Finalmente chegamos em Pas de Deux, o mais narrativamente abstrato de todos. A bailarina Margaret Marcier dança num completo vazio, despido de cor e espaço, mas através dos seus passos seu corpo iluminado começa a ecoar dentro do plano. Não mais sozinha e apagada, ela brilha por todos os cantos da tela até ser acompanhada pelo bailarino Vincent Warren, então os dois performam o tal pas de deux (passo de dois), inicialmente sozinhos mas gradualmente acompanhados de seus reflexos cada vez mais reluzentes e finalizam em um dos planos mais lindos do cinema: os dois marginalmente iluminados se olhando após finalizarem a rotina enquanto desvanecem na escuridão. Além da leve subversão ao mito de Adão e Eva com a mulher dando origem ao homem, é a conclusão para o início de Neighbours e o intermédio de A Chairy Tale. A batalha pela possessão dá vez à paz entre o homem e o espaço e finalmente termina com a harmonia entre dois indivíduos (e por aí se segue) e o espaço que habitam. Através da dança, da liberdade criativa, os gestos corporais expressam mais do que palavras e produzem a utopia como possível. É importante esclarecer que o pas de deux não é um passo específico, mas qualquer colaboração entre dois dançarinos no balé. Para McLaren, até categorizações, que são limitadoras em essência, devem permitir a maior liberdade possível. Facilitar o entendimento entre as duas ou mais partes é o elemento mais essencial de sua filmografia, desde números pulsantes até objetos e pessoas.
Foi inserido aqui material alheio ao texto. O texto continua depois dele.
Lemma run_trackInQueue (es : list Event) (s : AppState) :
  trackInQueue s -> loadsInTime s es -> trackInQueue (run s es).
Proof.
  revert s. induction es as [|e es IH]; intros s H Hes; [exact H|].
  destruct Hes as [He Hes]. cbn [run fold_left].
  apply IH; [apply step_trackInQueue; assumption | exact Hes].
Qed.

(** X7: the current track is an entry of the queue, or there is no current
    track, after every sequence of events in which each track load that settles
    finds the queue it closed over still in place: the transport buttons move
    within the queue, a song row plays its song within a queue that holds it,
    and clearing the library empties both.  A load that settles later does not
    keep this: its [handleNext] is the one of the render that started the load.
    From [missingRecord], with the load of track 7 still pending while Clear
    Library empties the queue, the load skips to track 2 of the old queue: the
    current track is 2 and the queue is empty. *)
Theorem current_track_stays_in_queue (s : AppState) (es : list Event) :
  (trackInQueue s -> loadsInTime s es -> trackInQueue (run s es)) /\
  (trackInQueue missingRecord /\
   playQueue (run missingRecord loadSettlesAfterClear) = [] /\
   currentTrackId (run missingRecord loadSettlesAfterClear) = Some 2 /\
   ~ trackInQueue (run missingRecord loadSettlesAfterClear)).
Proof.
  split; [apply run_trackInQueue|].
  assert (Hq : playQueue (run missingRecord loadSettlesAfterClear) = [])
    by (vm_compute; reflexivity).
  assert (Ht : currentTrackId (run missingRecord loadSettlesAfterClear) = Some 2)
    by (vm_compute; reflexivity).
  split; [left; reflexivity|].
  split; [exact Hq|]. split; [exact Ht|].
  unfold trackInQueue. rewrite Ht, Hq. intros [].
Qed.

Lemma current_track_stays_in_queue_witness :
  currentTrackId (run missingRecord [TrackLoadStarts; TimerFires 4]) = Some 2 /\
  playQueue (run missingRecord [TrackLoadStarts; TimerFires 4]) = [7; 2] /\
  trackInQueue (run missingRecord [TrackLoadStarts; TimerFires 4]).
Proof.
  assert (H0 : trackInQueue missingRecord) by (left; reflexivity).
  assert (Hes : loadsInTime missingRecord [TrackLoadStarts; TimerFires 4]).
  { split; [intros id result queue track mode E; discriminate E|].
    split; [|exact I].
    intros id result queue track mode E Hp. injection E as <-.
    vm_compute in Hp. injection Hp as _ <- _ _. vm_compute. reflexivity. }
  refine (conj _ (conj _ (proj1 (current_track_stays_in_queue missingRecord
                                    [TrackLoadStarts; TimerFires 4]) H0 Hes)));
    vm_compute; reflexivity.
Defined.

(** ** The On-The-Go playlist *)

Lemma includesZ_true (l : list Z) (x : Z) : JS.includesZ l x = true -> In x l.
Proof.
  unfold JS.includesZ. intros H. apply existsb_exists in H.
  destruct H as (y & Hy & E). apply Z.eqb_eq in E. subst y. exact Hy.
Qed.

Lemma includesZ_last (l : list Z) (x : Z) : JS.includesZ (l ++ [x]) x = true.
Proof.
  unfold JS.includesZ. rewrite existsb_app. cbn. rewrite Z.eqb_refl.
  rewrite orb_true_r. reflexivity.
Qed.

Lemma find_isOtg_map (otg : Playlist.t) (ids : list Z) (pls : list Playlist.t) :
  JS.find isOtg pls = Some otg ->
  JS.find isOtg
    (map (fun p => if Playlist.id p =? Playlist.id otg
                   then Playlist.set_songIds ids p else p) pls)
  = Some (Playlist.set_songIds ids otg).
Proof.
  unfold JS.find. induction pls as [|p pls IH]; intros H; [discriminate|].
  cbn [List.find map] in *.
  destruct (isOtg p) eqn:E.
  - injection H as ->. rewrite Z.eqb_refl. cbn. unfold isOtg in *. cbn. rewrite E.
    reflexivity.
  - assert (E' : isOtg (if Playlist.id p =? Playlist.id otg
                        then Playlist.set_songIds ids p else p) = false)
      by (destruct (_ =? _); exact E).
    rewrite E'. apply IH, H.
Qed.

Lemma find_isOtg_added (d : Db.t) (ids : list Z) :
  JS.find isOtg (Db.playlists d) = None ->
  JS.find isOtg (Db.playlists (db_playlists_add "On-The-Go" ids d))
  = Some {| Playlist.id := Db.playlistsKey d + 1; Playlist.name := "On-The-Go";
            Playlist.songIds := ids |}.
Proof.
  unfold JS.find, db_playlists_add. cbn.
  induction (Db.playlists d) as [|p pls IH]; intros H; [reflexivity|].
  cbn [List.find app] in *. destruct (isOtg p); [discriminate | auto].
Qed.

(** X8: a long press on a song row puts the song in the On-The-Go playlist,
    creating the playlist when it is missing, and a second long press on the
    same song changes nothing: the playlist never holds a song twice.
    Navigation and transport are not touched. *)
Theorem quick_add_is_idempotent (id : Z) (s : AppState) :
  id <> 0 ->
  Browser.dbOk (browser s) = true ->
  let s1 := quickAdd (Some id) s in
  (exists otg, JS.find isOtg (Db.playlists (db s1)) = Some otg /\
               In id (Playlist.songIds otg)) /\
  quickAdd (Some id) s1 = s1 /\
  navigationStack s1 = navigationStack s /\
  currentTrackId s1 = currentTrackId s /\
  playQueue s1 = playQueue s.
Proof.
  intros Hid Hok. cbv zeta.
  assert (Hz : (id =? 0) = false) by (apply Z.eqb_neq; exact Hid).
  destruct (JS.find isOtg (Db.playlists (db s))) as [otg|] eqn:E.
  - destruct (JS.includesZ (Playlist.songIds otg) id) eqn:Hinc.
    + assert (E1 : quickAdd (Some id) s = s)
        by (unfold quickAdd; rewrite Hz, Hok, E, Hinc; reflexivity).
      rewrite !E1. repeat split; try reflexivity.
      exists otg. split; [exact E | apply includesZ_true, Hinc].
    + assert (E1 : quickAdd (Some id) s
                   = snd (setTimeout CbFlashOff
                            (set_isFlashing true
                               (set_db (set_db_playlists
                                          (map (fun p =>
                                                  if Playlist.id p =? Playlist.id otg
                                                  then Playlist.set_songIds
                                                         (Playlist.songIds otg ++ [id]) p
                                                  else p) (Db.playlists (db s)))
                                          (db s)) s))))
        by (unfold quickAdd; rewrite Hz, Hok, E, Hinc; reflexivity).
      rewrite !E1.
      pose proof (find_isOtg_map otg (Playlist.songIds otg ++ [id]) _ E) as F.
      repeat split; try reflexivity.
      * eexists. split; [exact F|]. cbn. apply in_or_app. right. left. reflexivity.
      * set (s1 := snd (setTimeout CbFlashOff _)).
        assert (Hok1 : Browser.dbOk (browser s1) = true) by exact Hok.
        assert (F1 : JS.find isOtg (Db.playlists (db s1))
                     = Some (Playlist.set_songIds (Playlist.songIds otg ++ [id]) otg))
          by exact F.
        unfold quickAdd. rewrite Hz, Hok1, F1.
        cbn [negb Playlist.songIds Playlist.set_songIds].
        rewrite includesZ_last. reflexivity.
  - assert (E1 : quickAdd (Some id) s
                 = snd (setTimeout CbFlashOff
                          (set_isFlashing true
                             (set_db (db_playlists_add "On-The-Go" [id] (db s)) s))))
      by (unfold quickAdd; rewrite Hz, Hok, E; reflexivity).
    rewrite !E1.
    pose proof (find_isOtg_added (db s) [id] E) as F.
    repeat split; try reflexivity.
    + eexists. split; [exact F|]. left. reflexivity.
    + set (s1 := snd (setTimeout CbFlashOff _)).
      assert (Hok1 : Browser.dbOk (browser s1) = true) by exact Hok.
      assert (F1 : JS.find isOtg (Db.playlists (db s1))
                   = Some {| Playlist.id := Db.playlistsKey (db s) + 1;
                             Playlist.name := "On-The-Go";
                             Playlist.songIds := [id] |})
        by exact F.
      unfold quickAdd. rewrite Hz, Hok1, F1.
      cbn [negb Playlist.songIds].
      change (JS.includesZ [id] id) with (JS.includesZ ([] ++ [id]) id).
      rewrite includesZ_last. reflexivity.
Qed.
(** The part of [main] that follows [read_database_file()]. *)
Definition menu : M unit :=
  noecho ;;
  curs_set false ;;
  loop menu_body ;;
  fun w =>
    let '(_, f) := Persistence.write_database_file (disk w) (file w)
                     (store_value (database w)) in
    Ret tt (set_file f w).

(** A run of [main]: it ends as a function does, or it goes on with a
    global that is not a list of records, which the functions above do not
    describe. *)
Inductive run :=
  | Ends (o : outcome unit)
  | IllTyped (v : pyval) (w : world).

(** [main]: the result of [read_database_file()] is dropped. *)
Definition main (w : world) : run :=
  match Persistence.read_database_file (file w) (store_value (database w)) with
  | Done (_, v) =>
      match as_records v with
      | Some db => Ends (menu (set_database db w))
      | None => IllTyped v w
      end
  | Throw e => Ends (Raised e w)
  | Timeout => Ends OutOfSteps
  end.

End Handlers.

(** The world at the start of the program: [database = []], nothing on
    the screen. *)
Definition initial (keys : list pystr) (rnd : list nat) (r c : Z)
    (f : file_state) (d : disk_state) : world :=
  World [] keys [] rnd r c f d.

(** The data-model invariant of the specification: at most one record per
    desk number, at most one per user name, at most [DESK_POOL] records. *)
Definition invariant (database : list record) : Prop :=
  NoDup (get_assigned_desk_numbers database) /\
  NoDup (get_assigned_user_names database) /\
  Z.of_nat (length database) <= DESK_POOL.

(** "The earliest record in store order that satisfies [P]": the record at
    position [i], none before it satisfying [P]. *)
Definition earliest (P : record -> Prop) (database : list record)
    (i : nat) (r : record) : Prop :=
  database !! i = Some r /\ P r /\
  forall j r', (j < i)%nat -> database !! j = Some r' -> ~ P r'.

(** ** Notions used in the statements *)

(** The world after some more screen calls. *)
Definition show (ops : list screen_op) (w : world) : world :=
  set_shown (shown w ++ ops) w.

(** The screen calls of [get_user_input(message)], before and after the
    line is read. *)
Definition prompt_ops (message : pystr) : list screen_op :=
  [Clear; Border; AddStr 2 2 message; Echo; CursSet true].

Definition after_input_ops : list screen_op := [CursSet false; NoEcho].

(** The screen calls of [wait_for_key(message)] on a screen of [r] rows. *)
Definition message_ops (message : pystr) (r : Z) : list screen_op :=
  (if bool_decide (message <> []) then [Clear; Border; AddStr 2 2 message]
   else []) ++ [AddStr (r - 2) 2 Msg.press_any_key].

(** A run ends, in some way, in a world that satisfies [Q]. *)
Definition ends_with {A} (Q : world -> Prop) (o : outcome A) : Prop :=
  match final o with
  | Some w' => Q w'
  | None => False
  end.

(** Every iteration that asks for another one has read from the
    terminal. *)
Definition consumes (body : M ctl) : Prop :=
  forall w,
    match body w with
    | Ret Continue w' => (length (pending w') < length (pending w))%nat
    | OutOfSteps => False
    | _ => True
    end.

(** A computation that only draws on the screen. *)
Definition quiet {A} (m : M A) : Prop :=
  forall w, exists a ops, m w = Ret a (show ops w).

(** What a call of an action handler does to the store and to the script:
    [E] relates the store before and after, and no answer is put back. *)
Definition effect_of {A} (E : list record -> list record -> Prop)
    (w : world) (o : outcome A) : Prop :=
  ends_with (fun w' => E (database w) (database w') /\
                       (length (pending w') <= length (pending w))%nat) o.

(** The same for one iteration of a handler's loop: an iteration that
    asks for another one has left the store as it was and has read from
    the terminal. *)
Definition iteration_of (E : list record -> list record -> Prop)
    (w : world) (o : outcome ctl) : Prop :=
  effect_of E w o /\
  forall w', o = Ret Continue w' ->
    database w' = database w /\
    (length (pending w') < length (pending w))%nat.

(** The only change that the Assign flow makes: one record is appended,
    for a free desk of the pool and a name that no record has. *)
Definition assign_effect (db db' : list record) : Prop :=
  db' = db \/
  exists d name,
    d ∈ free_desks db /\ (name ∉ get_assigned_user_names db) /\
    db' = add_desk_assignment d name db.

(** The only change that the Clear flow makes: records are deleted. *)
Definition clear_effect (db db' : list record) : Prop :=
  db' `sublist_of` db.

(** The part of the Unicode tables that concerns the ASCII digits: each
    is a digit, with its decimal value. *)
Definition ascii_digits (U : Unicode) : Prop :=
  forall c, (48 <= c <= 57)%N ->
    is_digit c = true /\ decimal_value c = Some (c - 48)%N.





(** The screen calls that draw the menu. *)
Definition menu_ops : list screen_op :=
  [Clear; Border;
   AddStr 2 2 (str "Main menu");
   AddStr 4 2 (str "1. Assign desk");
   AddStr 5 2 (str "2. Clear desk");
   AddStr 6 2 (str "3. Show desks");
   AddStr 7 2 (str "4. Show users");
   AddStr 9 2 (str "0. Save data and exit program")].

(** The parts of the world that are outside the program's memory and
    screen: the size of the terminal, the file and the disk. *)
Definition env (w : world) : Z * Z * file_state * disk_state :=
  (rows w, cols w, file w, disk w).

(** A computation that leaves them alone, however it ends. *)
Definition keeps_env {A} (m : M A) : Prop :=
  forall w,
    match final (m w) with
    | Some w' => env w' = env w
    | None => True
    end.

(** ** Sample inputs *)

Definition bob5 : list record := [Record_ (str "Bob") 5].

(** Desks 1 to 49 taken, by users "u1" to "u49". *)
Definition all_but_50 : list record :=
  (fun n => Record_ (str "u" ++ str_of_int n) n) <$> seqZ 1 49.


Definition three_desks : list record :=
  [Record_ (str "Bob") 5; Record_ (str "Al") 7; Record_ (str "Cy") 6].

(** All 50 desks taken. *)
Definition full_store : list record :=
  (fun n => Record_ (str "u" ++ str_of_int n) n) <$> seqZ 1 50.

(** The file after the key "0" at the menu, from a store with Bob at
    desk 5 and a writable disk. *)
Definition file_of_exit_from (run : outcome unit) : file_state :=
  match final run with
  | Some w' => file w'
  | None => Missing
  end.

Definition sample_world (db : list record) (keys : list pystr)
    (rnd : list nat) : world :=
  World db keys [] rnd 24 80 Missing Writable.
Lemma levels_get_keys key :
  key ∈ Object_keys levels →
  ∃ rank, levels_get levels key = Some rank ∧ num_or rank (info levels) = rank.
Proof.
  intros H. apply list_elem_of_In in H. simpl in H.
  destruct H as [<- | [<- | [<- | [<- | []]]]]; eexists; split; reflexivity.
Qed.




(** C5. While Logger [a] holds exclusivity, [write] and the level methods
    on any other Logger [b] emit nothing, whatever the flags and the
    threshold of [b].  [all()] on any Logger sets the reference to [null],
    whoever held it, and afterwards every Logger is filtered by the enable
    flags and its threshold alone. *)
Theorem only_silences_others_all_restores
    (st : state) (a b : loc) (lgb : Logger) :
  heap st !! b = Some lgb →
  holds_only st a →
  b ≠ a →
  (∀ lvl data clock, write st b lvl data clock = Some (st, b)) ∧
  (∀ key args clock, key ∈ Object_keys levels →
     level_method key st b args clock = Some (st, b)) ∧
  (∀ this lgt, heap st !! this = Some lgt →
     all st this = Some (set_only st VNull, this) ∧
     ∀ l lg v data clock, heap st !! l = Some lg →
       ∃ r, isEnabled (set_only st VNull) l v = Some r ∧
         truthy r = normal_filter st lg v ∧
         write (set_only st VNull) l v data clock =
           if normal_filter st lg (num_or v (info levels))
           then s ← as_stream (_stream lg);
                Some (stream_write (set_only st VNull) s
                        (createPayload (name lg) (num_or v (info levels))
                           data clock),
                      l)
           else Some (set_only st VNull, l)).
Proof.
  intros Hb Ha Hne. unfold holds_only in Ha.
  assert (Hw : ∀ lvl data clock, write st b lvl data clock = Some (st, b)).
  { intros lvl data clock.
    destruct (isEnabled_truthy st b lgb (num_or lvl (info levels)) Hb)
      as (en & Hen & Hv).
    rewrite (write_eq _ _ _ _ _ _ _ Hb Hen), Hv, Ha. simpl.
    replace (Nat.eqb a b) with false
      by (symmetry; apply Nat.eqb_neq; congruence).
    by rewrite andb_false_r. }
  split; [exact Hw |]. split.
  - intros key args clock Hk.
    destruct (levels_get_keys key Hk) as (rank & Hr & _).
    unfold level_method. rewrite Hr. simpl. apply Hw.
  - intros this lgt Ht. split; [unfold all; by rewrite Ht |].
    intros l lg v data clock Hl.
    assert (Hl' : heap (set_only st VNull) !! l = Some lg) by exact Hl.
    destruct (isEnabled_truthy _ l lg v Hl') as (r & Hr & Hv).
    exists r. split; [exact Hr |].
    split; [rewrite Hv; simpl; by rewrite andb_true_r |].
    destruct (isEnabled_truthy _ l lg (num_or v (info levels)) Hl')
      as (r' & Hr' & Hv').
    rewrite (write_eq _ _ _ _ _ _ _ Hl' Hr'), Hv'. simpl.
    by rewrite andb_true_r.
Qed.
Ao imbuir tanta vivacidade em sua mise-en-scéne, ele advoga pelo respeito à vida, às diferenças, aos espaços e a arte em si. O cinema de Norman McLaren é dos mais sensíveis do meio experimental pós-guerra, menos interessado em usar suas proeminências técnicas para explorar uma variedade de narrativas e não-narrativas do que estava em moldar tais técnicas de forma singela, simbólica e didática na sua missão de alertar o mundo para o caos social que estava se formando. Como seria da vontade de McLaren, finalizo com uma adaptando da ilustre frase de Lenin para o cinema do diretor. “Há horas em que nada acontece e há segundos em que horas acontecem.” McLaren podia transcorrer horas de mensagens em seus curtas, e milagrosamente o fez.